Source records:

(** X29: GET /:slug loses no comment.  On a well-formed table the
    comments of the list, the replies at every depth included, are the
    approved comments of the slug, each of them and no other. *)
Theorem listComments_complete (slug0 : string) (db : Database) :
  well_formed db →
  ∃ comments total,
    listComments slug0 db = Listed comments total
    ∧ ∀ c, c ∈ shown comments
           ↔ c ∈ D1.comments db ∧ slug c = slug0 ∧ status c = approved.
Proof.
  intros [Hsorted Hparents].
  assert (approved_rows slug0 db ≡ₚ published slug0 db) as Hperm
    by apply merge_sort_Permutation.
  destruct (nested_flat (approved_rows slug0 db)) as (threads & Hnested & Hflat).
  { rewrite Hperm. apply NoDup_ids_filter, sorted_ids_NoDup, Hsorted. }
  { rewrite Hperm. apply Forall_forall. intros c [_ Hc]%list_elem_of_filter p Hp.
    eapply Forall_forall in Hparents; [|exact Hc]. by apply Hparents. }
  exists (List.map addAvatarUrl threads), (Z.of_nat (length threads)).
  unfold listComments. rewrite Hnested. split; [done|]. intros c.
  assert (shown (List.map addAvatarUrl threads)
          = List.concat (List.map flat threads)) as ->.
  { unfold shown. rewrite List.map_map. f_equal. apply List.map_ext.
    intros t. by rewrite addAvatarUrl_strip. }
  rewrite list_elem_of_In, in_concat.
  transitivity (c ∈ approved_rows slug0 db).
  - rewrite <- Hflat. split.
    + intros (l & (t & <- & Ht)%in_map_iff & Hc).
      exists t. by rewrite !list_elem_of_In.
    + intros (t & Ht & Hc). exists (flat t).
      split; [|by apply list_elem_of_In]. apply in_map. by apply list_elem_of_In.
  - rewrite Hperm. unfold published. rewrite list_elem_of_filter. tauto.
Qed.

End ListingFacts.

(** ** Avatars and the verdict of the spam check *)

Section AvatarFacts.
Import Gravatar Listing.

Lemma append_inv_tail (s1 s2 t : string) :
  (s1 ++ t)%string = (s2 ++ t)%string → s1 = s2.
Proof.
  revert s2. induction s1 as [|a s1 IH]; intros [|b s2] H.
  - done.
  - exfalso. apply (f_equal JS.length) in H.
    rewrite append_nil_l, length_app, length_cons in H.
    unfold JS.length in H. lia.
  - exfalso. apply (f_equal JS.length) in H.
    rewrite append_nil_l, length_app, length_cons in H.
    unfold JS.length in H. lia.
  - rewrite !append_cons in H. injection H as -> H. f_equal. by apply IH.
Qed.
...
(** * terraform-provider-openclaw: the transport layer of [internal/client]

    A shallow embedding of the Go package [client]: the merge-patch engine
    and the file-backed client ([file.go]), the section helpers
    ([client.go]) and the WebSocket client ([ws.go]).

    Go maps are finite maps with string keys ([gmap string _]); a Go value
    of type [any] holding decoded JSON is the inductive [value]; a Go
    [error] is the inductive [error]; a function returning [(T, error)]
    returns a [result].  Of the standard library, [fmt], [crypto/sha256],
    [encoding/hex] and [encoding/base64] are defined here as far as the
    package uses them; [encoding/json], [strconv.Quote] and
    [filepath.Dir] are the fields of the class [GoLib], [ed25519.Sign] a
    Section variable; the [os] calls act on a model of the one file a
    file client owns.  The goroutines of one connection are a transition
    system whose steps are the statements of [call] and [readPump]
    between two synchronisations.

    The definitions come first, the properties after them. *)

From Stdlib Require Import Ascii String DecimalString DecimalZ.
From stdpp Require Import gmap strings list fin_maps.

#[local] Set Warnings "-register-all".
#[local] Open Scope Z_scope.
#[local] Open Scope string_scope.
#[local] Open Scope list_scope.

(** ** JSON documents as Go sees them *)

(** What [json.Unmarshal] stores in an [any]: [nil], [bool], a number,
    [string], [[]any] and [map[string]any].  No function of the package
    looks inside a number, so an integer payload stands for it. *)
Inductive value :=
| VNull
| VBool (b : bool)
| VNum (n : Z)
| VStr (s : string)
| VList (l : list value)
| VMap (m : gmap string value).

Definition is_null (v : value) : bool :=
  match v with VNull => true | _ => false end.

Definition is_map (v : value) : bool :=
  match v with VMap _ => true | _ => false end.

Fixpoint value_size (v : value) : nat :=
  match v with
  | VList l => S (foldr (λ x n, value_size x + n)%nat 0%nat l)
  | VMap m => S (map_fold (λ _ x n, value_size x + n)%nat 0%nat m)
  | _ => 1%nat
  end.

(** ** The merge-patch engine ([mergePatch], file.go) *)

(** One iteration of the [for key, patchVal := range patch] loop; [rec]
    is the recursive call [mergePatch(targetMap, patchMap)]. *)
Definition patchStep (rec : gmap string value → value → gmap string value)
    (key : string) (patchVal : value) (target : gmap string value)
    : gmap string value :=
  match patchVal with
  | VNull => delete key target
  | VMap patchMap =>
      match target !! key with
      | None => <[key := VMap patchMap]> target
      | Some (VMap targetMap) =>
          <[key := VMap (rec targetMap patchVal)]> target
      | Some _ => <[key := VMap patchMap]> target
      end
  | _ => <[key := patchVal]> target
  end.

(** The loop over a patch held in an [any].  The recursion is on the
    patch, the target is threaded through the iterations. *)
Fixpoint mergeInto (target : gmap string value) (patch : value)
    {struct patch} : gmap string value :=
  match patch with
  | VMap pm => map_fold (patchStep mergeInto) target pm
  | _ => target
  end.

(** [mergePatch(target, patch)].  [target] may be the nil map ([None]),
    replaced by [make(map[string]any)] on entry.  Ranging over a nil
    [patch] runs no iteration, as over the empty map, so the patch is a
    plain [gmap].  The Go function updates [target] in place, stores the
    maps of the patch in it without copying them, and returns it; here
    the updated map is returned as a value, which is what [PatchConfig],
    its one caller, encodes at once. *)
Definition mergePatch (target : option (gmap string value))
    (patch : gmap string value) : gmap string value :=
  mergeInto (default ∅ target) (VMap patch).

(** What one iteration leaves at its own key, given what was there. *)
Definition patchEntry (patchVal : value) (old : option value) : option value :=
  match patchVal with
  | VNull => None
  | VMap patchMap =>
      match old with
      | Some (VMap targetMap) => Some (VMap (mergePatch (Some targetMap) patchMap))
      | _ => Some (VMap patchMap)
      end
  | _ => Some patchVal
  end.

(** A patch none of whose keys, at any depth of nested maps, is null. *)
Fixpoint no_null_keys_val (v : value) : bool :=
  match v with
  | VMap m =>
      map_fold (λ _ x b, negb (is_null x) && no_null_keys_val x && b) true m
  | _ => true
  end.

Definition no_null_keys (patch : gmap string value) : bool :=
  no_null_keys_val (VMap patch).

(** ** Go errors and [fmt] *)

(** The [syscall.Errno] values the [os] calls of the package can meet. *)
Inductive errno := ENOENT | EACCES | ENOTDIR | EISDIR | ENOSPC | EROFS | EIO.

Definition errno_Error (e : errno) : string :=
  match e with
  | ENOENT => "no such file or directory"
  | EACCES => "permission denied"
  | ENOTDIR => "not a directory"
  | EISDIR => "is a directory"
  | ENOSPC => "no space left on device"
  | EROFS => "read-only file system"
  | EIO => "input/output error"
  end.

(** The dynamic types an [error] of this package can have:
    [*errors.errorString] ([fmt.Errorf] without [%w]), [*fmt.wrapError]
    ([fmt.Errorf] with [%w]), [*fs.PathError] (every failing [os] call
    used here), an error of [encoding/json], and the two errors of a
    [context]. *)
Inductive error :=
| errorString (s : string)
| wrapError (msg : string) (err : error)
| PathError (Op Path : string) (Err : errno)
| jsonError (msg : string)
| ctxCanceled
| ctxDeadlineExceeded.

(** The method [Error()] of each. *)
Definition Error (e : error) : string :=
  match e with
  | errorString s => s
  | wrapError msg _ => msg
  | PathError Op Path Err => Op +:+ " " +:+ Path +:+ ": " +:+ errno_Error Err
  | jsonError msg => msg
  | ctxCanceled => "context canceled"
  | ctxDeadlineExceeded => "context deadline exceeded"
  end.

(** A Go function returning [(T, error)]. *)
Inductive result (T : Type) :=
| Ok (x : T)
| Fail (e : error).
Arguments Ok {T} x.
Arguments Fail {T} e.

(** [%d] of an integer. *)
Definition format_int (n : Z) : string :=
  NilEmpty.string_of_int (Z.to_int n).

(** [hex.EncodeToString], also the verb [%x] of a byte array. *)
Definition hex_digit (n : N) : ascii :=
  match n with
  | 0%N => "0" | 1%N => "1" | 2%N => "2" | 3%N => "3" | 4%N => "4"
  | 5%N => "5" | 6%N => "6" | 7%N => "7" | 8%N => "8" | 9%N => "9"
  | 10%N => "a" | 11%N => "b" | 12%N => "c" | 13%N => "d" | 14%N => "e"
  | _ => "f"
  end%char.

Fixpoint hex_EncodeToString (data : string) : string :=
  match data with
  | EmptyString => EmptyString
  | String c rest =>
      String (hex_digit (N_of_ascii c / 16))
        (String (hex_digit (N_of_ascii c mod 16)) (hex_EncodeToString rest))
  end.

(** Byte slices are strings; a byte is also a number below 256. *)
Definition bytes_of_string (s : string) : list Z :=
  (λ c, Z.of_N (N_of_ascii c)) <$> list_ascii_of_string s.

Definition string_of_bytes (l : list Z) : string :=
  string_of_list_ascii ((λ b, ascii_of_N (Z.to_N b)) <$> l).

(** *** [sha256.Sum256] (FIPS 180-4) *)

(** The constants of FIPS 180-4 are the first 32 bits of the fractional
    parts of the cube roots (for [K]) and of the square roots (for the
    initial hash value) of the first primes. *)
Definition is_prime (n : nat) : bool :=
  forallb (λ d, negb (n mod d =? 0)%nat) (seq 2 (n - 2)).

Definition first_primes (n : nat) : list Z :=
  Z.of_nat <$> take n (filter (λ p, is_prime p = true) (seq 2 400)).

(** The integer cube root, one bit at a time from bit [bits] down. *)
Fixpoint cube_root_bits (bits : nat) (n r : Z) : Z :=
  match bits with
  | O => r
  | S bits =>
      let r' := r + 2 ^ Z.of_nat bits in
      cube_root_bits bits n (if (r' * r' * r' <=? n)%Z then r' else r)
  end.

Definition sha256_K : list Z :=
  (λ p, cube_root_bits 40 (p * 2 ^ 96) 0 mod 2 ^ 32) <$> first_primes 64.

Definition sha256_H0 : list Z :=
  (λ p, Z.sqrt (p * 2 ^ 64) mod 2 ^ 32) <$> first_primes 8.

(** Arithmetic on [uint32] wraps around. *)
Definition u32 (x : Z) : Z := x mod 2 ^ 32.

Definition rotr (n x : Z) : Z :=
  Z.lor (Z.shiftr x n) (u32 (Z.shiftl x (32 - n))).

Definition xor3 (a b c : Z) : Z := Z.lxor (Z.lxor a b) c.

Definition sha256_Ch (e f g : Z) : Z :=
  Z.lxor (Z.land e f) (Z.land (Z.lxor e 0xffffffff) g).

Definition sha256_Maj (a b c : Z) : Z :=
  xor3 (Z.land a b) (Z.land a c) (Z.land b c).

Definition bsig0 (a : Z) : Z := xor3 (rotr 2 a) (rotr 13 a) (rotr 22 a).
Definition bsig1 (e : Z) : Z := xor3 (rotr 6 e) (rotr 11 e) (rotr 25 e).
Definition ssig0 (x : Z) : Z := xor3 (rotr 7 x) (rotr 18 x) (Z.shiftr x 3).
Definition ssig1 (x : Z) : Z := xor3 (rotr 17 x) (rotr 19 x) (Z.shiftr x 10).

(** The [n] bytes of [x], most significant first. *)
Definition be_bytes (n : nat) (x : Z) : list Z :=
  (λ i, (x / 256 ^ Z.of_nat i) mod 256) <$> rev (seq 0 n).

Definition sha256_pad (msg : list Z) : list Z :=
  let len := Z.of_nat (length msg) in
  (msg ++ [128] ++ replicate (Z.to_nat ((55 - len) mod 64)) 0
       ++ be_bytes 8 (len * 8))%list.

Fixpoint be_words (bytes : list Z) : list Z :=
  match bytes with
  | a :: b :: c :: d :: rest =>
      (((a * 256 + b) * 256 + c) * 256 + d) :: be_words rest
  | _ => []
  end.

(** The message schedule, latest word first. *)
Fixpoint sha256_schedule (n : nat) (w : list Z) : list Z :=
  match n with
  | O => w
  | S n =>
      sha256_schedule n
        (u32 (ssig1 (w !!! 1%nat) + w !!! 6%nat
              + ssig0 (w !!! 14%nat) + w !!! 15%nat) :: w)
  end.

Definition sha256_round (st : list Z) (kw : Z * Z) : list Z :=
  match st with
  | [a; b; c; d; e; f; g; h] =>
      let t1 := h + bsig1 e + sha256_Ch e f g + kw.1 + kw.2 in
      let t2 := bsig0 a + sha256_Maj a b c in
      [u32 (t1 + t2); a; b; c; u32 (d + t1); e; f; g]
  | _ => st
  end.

▸ **TASK TO CARRY OUT**: Once the line with "Fixpoint hex_EncodeToString (data" is found in the records above, print exactly that line and every line after it through the line with "Definition u32 (x : Z) : Z := x mod 2 ^ 32.".

▸ **ANSWER AREA**:
Fixpoint hex_EncodeToString (data : string) : string :=
  match data with
  | EmptyString => EmptyString
  | String c rest =>
      String (hex_digit (N_of_ascii c / 16))
        (String (hex_digit (N_of_ascii c mod 16)) (hex_EncodeToString rest))
  end.

(** Byte slices are strings; a byte is also a number below 256. *)
Definition bytes_of_string (s : string) : list Z :=
  (λ c, Z.of_N (N_of_ascii c)) <$> list_ascii_of_string s.

Definition string_of_bytes (l : list Z) : string :=
  string_of_list_ascii ((λ b, ascii_of_N (Z.to_N b)) <$> l).

(** *** [sha256.Sum256] (FIPS 180-4) *)

(** The constants of FIPS 180-4 are the first 32 bits of the fractional
    parts of the cube roots (for [K]) and of the square roots (for the
    initial hash value) of the first primes. *)
Definition is_prime (n : nat) : bool :=
  forallb (λ d, negb (n mod d =? 0)%nat) (seq 2 (n - 2)).

Definition first_primes (n : nat) : list Z :=
  Z.of_nat <$> take n (filter (λ p, is_prime p = true) (seq 2 400)).

(** The integer cube root, one bit at a time from bit [bits] down. *)
Fixpoint cube_root_bits (bits : nat) (n r : Z) : Z :=
  match bits with
  | O => r
  | S bits =>
      let r' := r + 2 ^ Z.of_nat bits in
      cube_root_bits bits n (if (r' * r' * r' <=? n)%Z then r' else r)
  end.

Definition sha256_K : list Z :=
  (λ p, cube_root_bits 40 (p * 2 ^ 96) 0 mod 2 ^ 32) <$> first_primes 64.

Definition sha256_H0 : list Z :=
  (λ p, Z.sqrt (p * 2 ^ 64) mod 2 ^ 32) <$> first_primes 8.

(** Arithmetic on [uint32] wraps around. *)
Definition u32 (x : Z) : Z := x mod 2 ^ 32.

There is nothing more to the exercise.